### EXERCISE OBJECTIVE:
Go line by line through the records below. Copy whichever lines contain the string "Huuid".

========================================================================

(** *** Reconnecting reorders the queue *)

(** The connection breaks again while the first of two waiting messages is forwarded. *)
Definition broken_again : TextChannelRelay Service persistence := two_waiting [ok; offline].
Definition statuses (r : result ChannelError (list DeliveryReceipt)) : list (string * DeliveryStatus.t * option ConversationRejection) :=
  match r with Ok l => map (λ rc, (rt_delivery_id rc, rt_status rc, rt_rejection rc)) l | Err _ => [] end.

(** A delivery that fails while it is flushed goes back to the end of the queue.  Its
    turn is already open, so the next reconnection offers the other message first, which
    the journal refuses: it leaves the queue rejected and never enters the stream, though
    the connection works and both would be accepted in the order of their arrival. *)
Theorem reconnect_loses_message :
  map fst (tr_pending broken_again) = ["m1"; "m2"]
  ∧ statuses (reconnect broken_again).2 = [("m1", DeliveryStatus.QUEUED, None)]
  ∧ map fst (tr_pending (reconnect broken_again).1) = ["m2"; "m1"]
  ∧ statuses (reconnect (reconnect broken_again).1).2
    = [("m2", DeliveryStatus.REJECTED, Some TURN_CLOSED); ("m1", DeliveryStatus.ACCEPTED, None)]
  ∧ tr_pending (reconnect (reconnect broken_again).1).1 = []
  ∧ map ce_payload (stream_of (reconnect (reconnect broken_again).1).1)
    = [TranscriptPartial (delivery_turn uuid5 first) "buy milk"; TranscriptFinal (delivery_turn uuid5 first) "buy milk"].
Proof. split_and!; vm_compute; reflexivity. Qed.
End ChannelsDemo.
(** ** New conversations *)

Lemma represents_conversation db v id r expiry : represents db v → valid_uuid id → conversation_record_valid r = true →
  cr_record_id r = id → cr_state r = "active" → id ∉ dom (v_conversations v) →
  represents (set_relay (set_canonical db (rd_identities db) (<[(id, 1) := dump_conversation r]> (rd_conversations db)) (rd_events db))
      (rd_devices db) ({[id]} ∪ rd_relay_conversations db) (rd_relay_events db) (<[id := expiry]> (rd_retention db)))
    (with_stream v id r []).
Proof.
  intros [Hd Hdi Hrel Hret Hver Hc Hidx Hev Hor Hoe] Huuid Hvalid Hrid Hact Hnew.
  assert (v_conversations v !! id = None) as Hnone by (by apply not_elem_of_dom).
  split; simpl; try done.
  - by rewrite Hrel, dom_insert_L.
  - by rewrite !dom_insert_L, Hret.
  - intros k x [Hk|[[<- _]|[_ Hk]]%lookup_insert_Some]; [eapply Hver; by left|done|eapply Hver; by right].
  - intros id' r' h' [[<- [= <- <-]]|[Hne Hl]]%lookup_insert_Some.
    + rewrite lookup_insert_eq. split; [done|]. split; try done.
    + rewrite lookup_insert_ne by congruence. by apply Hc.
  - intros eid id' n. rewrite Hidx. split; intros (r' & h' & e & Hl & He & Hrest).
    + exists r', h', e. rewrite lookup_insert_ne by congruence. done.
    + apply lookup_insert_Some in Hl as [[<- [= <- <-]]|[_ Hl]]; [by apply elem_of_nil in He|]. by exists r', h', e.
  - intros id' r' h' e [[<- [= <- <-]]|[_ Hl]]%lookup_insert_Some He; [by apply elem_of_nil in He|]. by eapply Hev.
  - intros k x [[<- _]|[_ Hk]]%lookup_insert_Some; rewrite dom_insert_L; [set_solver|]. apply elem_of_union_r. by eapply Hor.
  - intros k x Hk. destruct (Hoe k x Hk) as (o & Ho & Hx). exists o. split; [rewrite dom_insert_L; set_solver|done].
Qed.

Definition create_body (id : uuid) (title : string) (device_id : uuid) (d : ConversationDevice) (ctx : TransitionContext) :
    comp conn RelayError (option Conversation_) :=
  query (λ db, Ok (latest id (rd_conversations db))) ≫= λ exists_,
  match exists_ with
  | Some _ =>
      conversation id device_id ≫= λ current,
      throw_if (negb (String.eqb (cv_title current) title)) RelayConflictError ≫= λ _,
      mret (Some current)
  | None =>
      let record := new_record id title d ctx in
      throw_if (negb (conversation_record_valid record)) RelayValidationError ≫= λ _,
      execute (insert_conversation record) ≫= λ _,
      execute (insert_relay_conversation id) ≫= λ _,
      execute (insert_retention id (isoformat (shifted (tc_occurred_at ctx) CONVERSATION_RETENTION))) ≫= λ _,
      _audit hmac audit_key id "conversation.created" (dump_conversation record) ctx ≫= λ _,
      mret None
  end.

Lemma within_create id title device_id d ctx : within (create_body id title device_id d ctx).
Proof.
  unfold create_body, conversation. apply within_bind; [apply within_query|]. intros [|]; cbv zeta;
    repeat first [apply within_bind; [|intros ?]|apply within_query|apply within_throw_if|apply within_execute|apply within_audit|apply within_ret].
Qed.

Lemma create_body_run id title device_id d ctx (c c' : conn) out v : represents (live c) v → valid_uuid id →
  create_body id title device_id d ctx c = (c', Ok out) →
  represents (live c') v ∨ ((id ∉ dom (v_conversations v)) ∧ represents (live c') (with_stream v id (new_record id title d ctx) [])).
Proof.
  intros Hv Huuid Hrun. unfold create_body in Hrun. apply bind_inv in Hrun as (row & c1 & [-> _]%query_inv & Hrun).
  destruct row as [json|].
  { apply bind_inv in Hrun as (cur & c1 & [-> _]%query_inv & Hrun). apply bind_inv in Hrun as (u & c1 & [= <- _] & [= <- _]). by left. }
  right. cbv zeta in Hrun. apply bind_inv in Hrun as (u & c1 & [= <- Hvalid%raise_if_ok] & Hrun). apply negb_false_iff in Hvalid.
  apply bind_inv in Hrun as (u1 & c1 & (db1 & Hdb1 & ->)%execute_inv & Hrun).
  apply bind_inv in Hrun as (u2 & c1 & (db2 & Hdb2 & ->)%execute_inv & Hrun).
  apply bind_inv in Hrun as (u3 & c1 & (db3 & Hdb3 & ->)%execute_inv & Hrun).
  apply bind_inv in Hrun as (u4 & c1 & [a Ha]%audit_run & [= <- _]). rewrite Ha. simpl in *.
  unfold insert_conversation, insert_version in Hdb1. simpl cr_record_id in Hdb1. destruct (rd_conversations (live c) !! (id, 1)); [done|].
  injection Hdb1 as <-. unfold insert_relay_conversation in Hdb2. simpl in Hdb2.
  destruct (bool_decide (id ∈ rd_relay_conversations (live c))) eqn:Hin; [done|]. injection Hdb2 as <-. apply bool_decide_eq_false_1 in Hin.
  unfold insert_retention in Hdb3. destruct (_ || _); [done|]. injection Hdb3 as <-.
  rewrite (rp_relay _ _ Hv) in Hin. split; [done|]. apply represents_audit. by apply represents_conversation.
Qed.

========================================================================

### REPLY:
  intros [Hd Hdi Hrel Hret Hver Hc Hidx Hev Hor Hoe] Huuid Hvalid Hrid Hact Hnew.
  intros Hv Huuid Hrun. unfold create_body in Hrun. apply bind_inv in Hrun as (row & c1 & [-> _]%query_inv & Hrun).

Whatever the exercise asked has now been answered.